Here is a handout to share with your youth ministry on the topic of “How To Pray”. Encourage your students to keep it simple and make an effort to make a meaningful connection with God in their private time.
Prayer plays an important role in one’s relationship with the Lord. Prayer is our way to communicate with Him. Praying allows us to have a close personal relationship with the Lord. People, especially new believers, often wonder if there is a wrong or right way to pray. While there is no wrong way to pray, the Bible does give us an outline we can follow to help in our prayer time found in Matthew 6:7-13 (King James Version).
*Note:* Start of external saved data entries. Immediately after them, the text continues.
(* ===== verification/Parquet.v ===== *)
(** * The Parquet exporter

    [plugins/parquet-exporter/src/lib.rs]: the exporter plugin that turns the records of a log into rows of one table, buffers them by
    column and hands them in batches to the Arrow writer, whose output goes back to the host.  The writer and the record batches of
    the Arrow libraries are parameters; the interface to the host is that of [Exporter]. *)

From S2P Require Import Prelude Text Tokens Format Writer Reader Instances Scan Container Otlp FlatRecord SampleCodec Canon Cel Predicate Input Dataset Exporter Ndjson FileSpool.

Definition LJX_EXPORT_STATUS_ERROR : Z := 1.
Definition LJX_EXPORT_STATUS_UNSUPPORTED : Z := 4.
Definition DEFAULT_ROW_GROUP_ROWS : Z := 8192.

(** ** Tables *)

Inductive DataType : Type := UInt64 | UInt32 | Int32 | Float64 | Boolean | Utf8.
#[export] Instance DataType_eq_dec : EqDecision DataType.
Proof. solve_decision. Defined.
Record Field : Type := mkField { fd_name : string; fd_type : DataType; fd_nullable : bool }.

Section Tables.
Context {FL : Floats}.

(** The arrays of Arrow, with nulls *)
Inductive ColumnArray : Type :=
| UInt64Array (l : list (option Z)) | UInt32Array (l : list (option Z)) | Int32Array (l : list (option Z))
| Float64Array (l : list (option F64)) | BooleanArray (l : list (option bool)) | StringArray (l : list (option text)).
Definition array_type (a : ColumnArray) : DataType :=
  match a with
  | UInt64Array _ => UInt64 | UInt32Array _ => UInt32 | Int32Array _ => Int32 | Float64Array _ => Float64 | BooleanArray _ => Boolean
  | StringArray _ => Utf8
  end.
Definition array_len (a : ColumnArray) : nat :=
  match a with
  | UInt64Array l | UInt32Array l | Int32Array l => length l
  | Float64Array l => length l | BooleanArray l => length l | StringArray l => length l
  end.
Definition no_nulls {A} (l : list (option A)) : Prop := Forall (λ o, o ≠ None) l.
Definition array_no_nulls (a : ColumnArray) : Prop :=
  match a with
  | UInt64Array l | UInt32Array l | Int32Array l => no_nulls l
  | Float64Array l => no_nulls l | BooleanArray l => no_nulls l | StringArray l => no_nulls l
  end.
(** What [RecordBatch::try_new] asks of the arrays for a schema *)
Definition batch_valid (fields : list Field) (arrays : list ColumnArray) (n : nat) : Prop :=
  Forall2 (λ f a, array_type a = fd_type f ∧ array_len a = n ∧ (fd_nullable f = false → array_no_nulls a)) fields arrays.

Record ParquetRow : Type := mkRow {
  pr_sequence : Z; pr_timestamp_unix_ns : option Z; pr_signal_type : text; pr_observed_timestamp_unix_ns : option Z;
  pr_trace_id : option text; pr_span_id : option text; pr_trace_flags : option Z; pr_severity_number : option Z;
  pr_severity_text : option text; pr_body_kind : option text; pr_body_string : option text; pr_body_json : option text;
  pr_metric_name : option text; pr_metric_description : option text; pr_metric_unit : option text;
  pr_metric_type : option text; pr_metric_value_number : option F64; pr_metric_value_count : option Z;
  pr_metric_value_sum : option F64; pr_is_monotonic : option bool; pr_aggregation_temporality : option Z;
  pr_span_name : option text; pr_span_kind : option text; pr_parent_span_id : option text;
  pr_start_time_unix_ns : option Z; pr_end_time_unix_ns : option Z; pr_duration_ns : option Z;
  pr_status_code : option Z; pr_status_message : option text; pr_service_name : option text;
  pr_scope_name : option text; pr_scope_version : option text; pr_resource_attributes_json : option text;
  pr_scope_attributes_json : option text; pr_log_attributes_json : option text; pr_span_attributes_json : option text;
  pr_event_name : option text }.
“But when ye pray, use not vain repetitions, as the heathen [do]: for they think that they shall be heard for their much speaking. Be not ye therefore like unto them: for your Father knoweth what things ye have need of, before ye ask him. After this manner therefore pray ye: Our Father which art in heaven, Hallowed be thy name. Thy kingdom come. Thy will be done in earth, as [it is] in heaven. Give us this day our daily bread. And forgive us our debts, as we forgive our debtors. And lead us not into temptation, but deliver us from evil: For thine is the kingdom, and the power, and the glory, forever. Amen.”
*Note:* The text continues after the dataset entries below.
(* ===== verification/GraphMark.v ===== *)
(** * Marking the graph

    What [mark_check] and [mark_dirty] do: they only raise the states of memos
    and wake effects ([marks]), they reach every transitive subscriber
    ([closed_except]), and they leave every memo alone that is clean when the
    marked node was not. *)

From stdpp Require Import base gmap list.
From S2P Require Import Prelude IndexSets Graph GraphInv.

Definition state_le (a b : ReactiveNodeState) : Prop :=
  match a, b with
  | Clean, _ | Check, Check | Check, Dirty | Dirty, Dirty => True
  | _, _ => False
  end.

Lemma state_le_refl a : state_le a a.
Proof. by destruct a. Qed.
Lemma state_le_trans a b c : state_le a b → state_le b c → state_le a c.
Proof. by destruct a, b, c. Qed.

Section mark.
Context {V : Type} {iset : Type} `{IndexSet nat iset, !IndexSetLaws nat iset}.
Local Abbreviation graph := (graph V iset).
Local Abbreviation Memo := (Memo V iset).
Implicit Types (s : graph) (m : Memo) (n x y : nat).

Definition marks_node (a b : node V iset) : Prop :=
  match a, b with
  | NSignal x, NSignal y => x = y
  | NMemo m, NMemo m' =>
      ∃ t, m' = memo_with_state t m ∧ state_le (memo_state m) t
  | NEffect e, NEffect e' =>
      ∃ w d, e' = eff_with_set w (eff_with_dirty d e) ∧
        (eff_set e = true → w = true) ∧ (eff_dirty e = true → d = true) ∧
        (d = true → eff_dirty e = true ∨ w = true)
  | _, _ => False
  end.

Definition marks s s' : Prop :=
  observer s' = observer s ∧ next s' = next s ∧
  ∀ x, option_Forall2 marks_node (nodes s !! x) (nodes s' !! x).

Lemma marks_node_refl nd : marks_node nd nd.
Proof.
  destruct nd as [x|m|e]; simpl; [done| |].
  - exists (memo_state m). split; [by destruct m|apply state_le_refl].
  - exists (eff_set e), (eff_dirty e). split_and!; [by destruct e|auto..].
Qed.

Lemma marks_node_trans a b c : marks_node a b → marks_node b c → marks_node a c.
Proof.
  destruct a as [x|m|e], b as [x'|m'|e'], c as [x''|m''|e'']; simpl; try done.
  - congruence.
  - intros (t & -> & Ht) (t' & -> & Ht'). exists t'. split; [done|].
    eapply state_le_trans; eauto.
  - intros (w & d & -> & Hw & Hd & Hor) (w' & d' & -> & Hw' & Hd' & Hor'). exists w', d'.
    simpl in *. naive_solver.
Qed.

#[global] Instance marks_refl : Reflexive marks.
Proof.
  intros s. split_and!; [done..|]. intros x. destruct (nodes s !! x); constructor.
  apply marks_node_refl.
Qed.

#[global] Instance marks_trans : Transitive marks.
Proof.
  intros s1 s2 s3 (Ho1 & Hn1 & H1) (Ho2 & Hn2 & H2). split_and!; [congruence..|].
  intros x. specialize (H1 x). specialize (H2 x).
  destruct H1; inversion H2; subst; constructor. eapply marks_node_trans; eauto.
Qed.

Lemma marks_put s n nd nd' :
  nodes s !! n = Some nd → marks_node nd nd' → marks s (put_node n nd' s).
Proof.
  intros Hn Hm. split_and!; [done..|]. intros x. simpl.
  destruct (decide (x = n)) as [->|Hne].
  - rewrite lookup_insert_eq, Hn. by constructor.
  - rewrite lookup_insert_ne by done. destruct (nodes s !! x); constructor.
    apply marks_node_refl.
Qed.

(** *** What marking preserves *)

Lemma marks_memo s s' n m :
  marks s s' → memo_at s n m →
  ∃ t, memo_at s' n (memo_with_state t m) ∧ state_le (memo_state m) t.
Proof.
  intros (_ & _ & Hm) Hn. specialize (Hm n). unfold memo_at in *. rewrite Hn in Hm.
  inversion Hm as [? [x|m'|e] Hmn Heq|]; subst; simpl in Hmn; try done.
  destruct Hmn as (t & -> & Ht). eauto.
Qed.

Lemma marks_memo_inv s s' n m' :
  marks s s' → memo_at s' n m' →
  ∃ m t, memo_at s n m ∧ m' = memo_with_state t m ∧ state_le (memo_state m) t.
Proof.
  intros (_ & _ & Hm) Hn. specialize (Hm n). unfold memo_at in *. rewrite Hn in Hm.
  inversion Hm as [[x|m|e] ? Hmn Heq|]; subst; simpl in Hmn; try done.
  destruct Hmn as (t & -> & Ht). eauto.
Qed.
Part of the above passage of scripture is also known as The Lord’s Prayer and most believers are familiar with it. It is the model prayer that the Lord gave and is also found in the book of Luke. The Lord’s Prayer actually starts at verse 9 in the book of Matthew, Chapter 9.
Matthew 6:9, “After this manner therefore pray ye: Our Father which art in heaven, Hallowed be thy name,” instructs us on how we ought to start our prayers. We should start our prayers by addressing God as our Father because He is our spiritual Father. He has given us life. It also gives God the glory and respect He deserves. The word hallowed actually means, “reverenced as holy,” and by addressing God as our Father we are acknowledging His holiness.
Matthew 6:10, “Thy kingdom come. Thy will be done in earth, as [it is] in heaven,” reminds us that it is His kingdom and His will that is important not our wants or will. We often get sidetracked in our prayer life with asking the Lord for things that we want. The Bible encourages us to ask for everything we might want in James 4:2, “yet ye have not, because ye ask not,” but we have to realize that what we want may not be God’s will. Try praying for God’s will to be done and ask for God to reveal His will to you.
Matthew 6:11, “Give us this day our daily bread,” instructs us to pray for daily provisions. We should pray for food, water, shelter, clothing, etc. You must remember that God provides everything for us – every little thing! God provides the shoes on our feet and the food we eat. Not only should we pray for our daily provisions but we should also thank Him for providing them to us.
Matthew 6:12, “And forgive us our debts, as we forgive our debtors,” reminds us that not only are we suppose to ask God for forgiveness of our sins, but that we should also offer forgiveness to those who have done us wrong.
Matthew 6:13, “And lead us not into temptation, but deliver us from evil: For thine is the kingdom, and the power, and the glory, forever. Amen.” We need to ask God to not lead into temptation and also to help us resist and conquer temptation. God promises us in 1 Corinthians 10:13 to never give us a temptation we cannot resist and conquer. Finally we should end our prayers praising God, acknowledging that He alone is the King and holds all power and glory.
It is important to recognize that the Lord’s Prayer is not something we are suppose to repeat verse by verse. Of course, reciting scripture is always a good thing, but the Lord’s Prayer is meant as an outline of how we could construct our prayers. The important thing is to just to talk to God. Remember there is no wrong or right way to pray.